Submitted to: Sensors
Publication Type: Peer Reviewed Journal
Publication Acceptance Date: February 11, 2009
Publication Date: February 16, 2009
Citation: Albin, D.M., Gehring, A.G., Reed, S.A., Tu, S. 2009. Apparent Thixotropic Properties of Saline/Glycerol Drops with Biotinylated Antibodies on Streptavidin-Coated Glass Slides: Implications for Bacterial Capture on Antibody Microarrays. Sensors. 9:995-1011. Interpretive Summary: Harmful bacterial may be present in foods. In addition, bacteria and many other pathogens may be intentionally introduced into the food supply. Therefore, we have developed a screening test that is potentially capable of detecting hundreds or thousands of harmful bacteria in a single sample. The test uses microarrays, glass microscope slides containing spots with molecules called antibodies that specifically capture harmful bacteria from a sample. Then, a second antibody, containing a label that can be easily detected and measured, is used to attach to any captured, harmful bacteria. In addition to this method development, and in an effort to optimize the method, we examined several aspects of this test, including various ways to attach capture antibodies to the microscope slide, and timing of different parts of the test. The findings of this research improve testing methods, which will be used by food producers, distributors, and retailers, for harmful bacteria in foods.

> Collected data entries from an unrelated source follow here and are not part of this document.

(* ===== verification/HashChain.v ===== *)
(** * Hash chains

    The theory the lock events and the checkpoints share: a list whose elements
    are each linked to the hash of the one before. [link i prev e] says that [e]
    may stand at position [i] after an element that hashes to [prev]. *)

From S2P Require Import Prelude.

Section hash_chain.
Context {E : Type} (hash : E → string) (link : Z → string → E → Prop).

Fixpoint hash_chain (i : Z) (prev : string) (es : list E) : Prop :=
  match es with
  | [] => True
  | e :: rest => link i prev e ∧ hash_chain (i + 1) (hash e) rest
  end.

(** The hash of the last element, [prev] when there is none. *)
Definition chain_head (prev : string) (es : list E) : string :=
  match last es with None => prev | Some e => hash e end.

Lemma chain_head_cons prev e es : chain_head prev (e :: es) = chain_head (hash e) es.
Proof. unfold chain_head. rewrite last_cons. by destruct (last es). Qed.

Lemma chain_head_snoc prev es e : chain_head prev (es ++ [e]) = hash e.
Proof. unfold chain_head. by rewrite last_snoc. Qed.

Lemma hash_chain_app i prev l1 l2 :
  hash_chain i prev (l1 ++ l2) ↔
  hash_chain i prev l1 ∧ hash_chain (i + Z.of_nat (length l1)) (chain_head prev l1) l2.
Proof.
  revert i prev; induction l1 as [|x l1 IH]; intros i prev; simpl.
  - rewrite Z.add_0_r. unfold chain_head. simpl. tauto.
  - rewrite IH, chain_head_cons.
    replace (i + 1 + Z.of_nat (length l1)) with (i + Z.of_nat (S (length l1))) by lia. tauto.
Qed.

Lemma hash_chain_snoc i prev es e :
  hash_chain i prev (es ++ [e]) ↔
  hash_chain i prev es ∧ link (i + Z.of_nat (length es)) (chain_head prev es) e.
Proof. rewrite hash_chain_app. simpl. tauto. Qed.

(** The element at position [k] of a chain. *)
Lemma hash_chain_lookup i prev es k e :
  hash_chain i prev es → es !! k = Some e →
  link (i + Z.of_nat k) (chain_head prev (take k es)) e.
Proof.
  intros Hc Hk. rewrite <- (take_drop_middle es k e Hk) in Hc.
  apply hash_chain_app in Hc as (_ & He & _). apply lookup_lt_Some in Hk.
  by rewrite length_take_le in He by lia.
Qed.

(** When linked elements carry their position as a key, the keys are consecutive. *)
Lemma hash_chain_keys (key : E → Z) i prev es :
  (∀ j p e, link j p e → key e = j) →
  hash_chain i prev es → key <$> es = seqZ i (Z.of_nat (length es)).
Proof.
  intros Hkey Hc. apply list_eq. intros k. rewrite list_lookup_fmap.
  destruct (es !! k) as [e|] eqn:Ek; simpl.
  - rewrite (Hkey _ _ _ (hash_chain_lookup _ _ _ _ _ Hc Ek)). symmetry. apply lookup_seqZ_lt.
    apply lookup_lt_Some in Ek. lia.
  - symmetry. apply lookup_seqZ_ge. apply lookup_ge_None in Ek. lia.
Qed.

(** Two chains of one length with one head hash agree up to [R], or two elements
    that are not related have the same hash ([C]). *)
Section tamper.
Context (R : E → E → Prop) (C : Prop).
Hypothesis hash_inj : ∀ e1 e2, hash e1 = hash e2 → R e1 e2 ∨ C.
Hypothesis link_parent : ∀ i p1 p2 e1 e2, 0 < i → link i p1 e1 → link i p2 e2 → R e1 e2 → p1 = p2.

Lemma hash_chain_tamper root es1 es2 :
  hash_chain 0 root es1 → hash_chain 0 root es2 → length es1 = length es2 →
  chain_head root es1 = chain_head root es2 → Forall2 R es1 es2 ∨ C.
Proof.
  revert es2. induction es1 as [|e1 es1 IH] using rev_ind; intros es2 H1 H2 Hl Hh.
  { left. symmetry in Hl. apply length_zero_iff_nil in Hl as ->. constructor. }
  destruct es2 as [|e2 es2 _] using rev_ind; [rewrite length_app in Hl; simpl in Hl; lia|].
  rewrite !length_app in Hl. simpl in Hl. rewrite !chain_head_snoc in Hh.
  apply hash_chain_snoc in H1 as [H1 L1], H2 as [H2 L2].
  destruct (hash_inj e1 e2 Hh) as [He|]; [|by right].
  assert (length es1 = length es2) as Hlen by lia.
  destruct (IH es2 H1 H2 Hlen) as [Hes|]; [|left|by right].
  - destruct es1 as [|x1 es1], es2 as [|x2 es2]; try done. rewrite <- Hlen in L2.
    eapply link_parent; [|exact L1|exact L2|done]. simpl. lia.
  - apply Forall2_app; [done|by constructor].
Qed.
End tamper.
End hash_chain.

Technical Abstract: The thixotropic-like properties of saline/glycerol drops, containing biotinylated capture antibodies, on streptavidin-coated glass slides have been investigated, along with their implications for bacterial detection in a fluorescent microarray immunoassay. The thixotropic-like nature of 60:40 saline-glycerol semisolid droplets (with differing amounts of antibodies) was observed when bacteria were captured, and their presence detected using a fluorescently labeled antibody. Semisolid, gel-like drops of biotinylated capture antibody became liquefied and moved, and then returned to semisolid state, during the normal immunoassay procedures for bacterial capture and detection. Streaking patterns were observed that indicated thixotropic-like characteristics, and this appeared to have allowed excess biotinylated capture antibody to participate in bacterial capture and detection. When developing a microarray for bacterial detection, this must be considered for optimization. For example, with the appropriate concentration of antibody (in this study, 0.125 ng/nL), spots with increased diameter at the point of contact printing (and almost no streaking) were produced, resulting in a maximal signal. With capture antibody concentrations greater than 0.125 ng/nL, the excess biotinylated capture antibody (i.e., that which was residing in the three-dimensional, semisolid droplet space above the surface) was utilized to capture more bacteria. Similarly, when the immunoassay was performed within a hydrophobic barrier (i.e., without a coverslip), brighter spots with increased signal were observed. In addition, when higher concentrations of cells (~108 cells/mL) were available for capture, the importance of unbound capture antibody in the semisolid droplets became apparent because washing off the excess, unbound biotinylated capture antibody before the immunoassay was performed reduced the signal intensity by nearly 50%. This reduction in signal was not observed with lower concentrations of cells (~106 cells/mL). With increased volumes of capture antibody, abnormal spots were visualized, along with decreased signal intensity, after bacterial detection, indicating that the increased droplet volume detrimentally affected the immunoassay.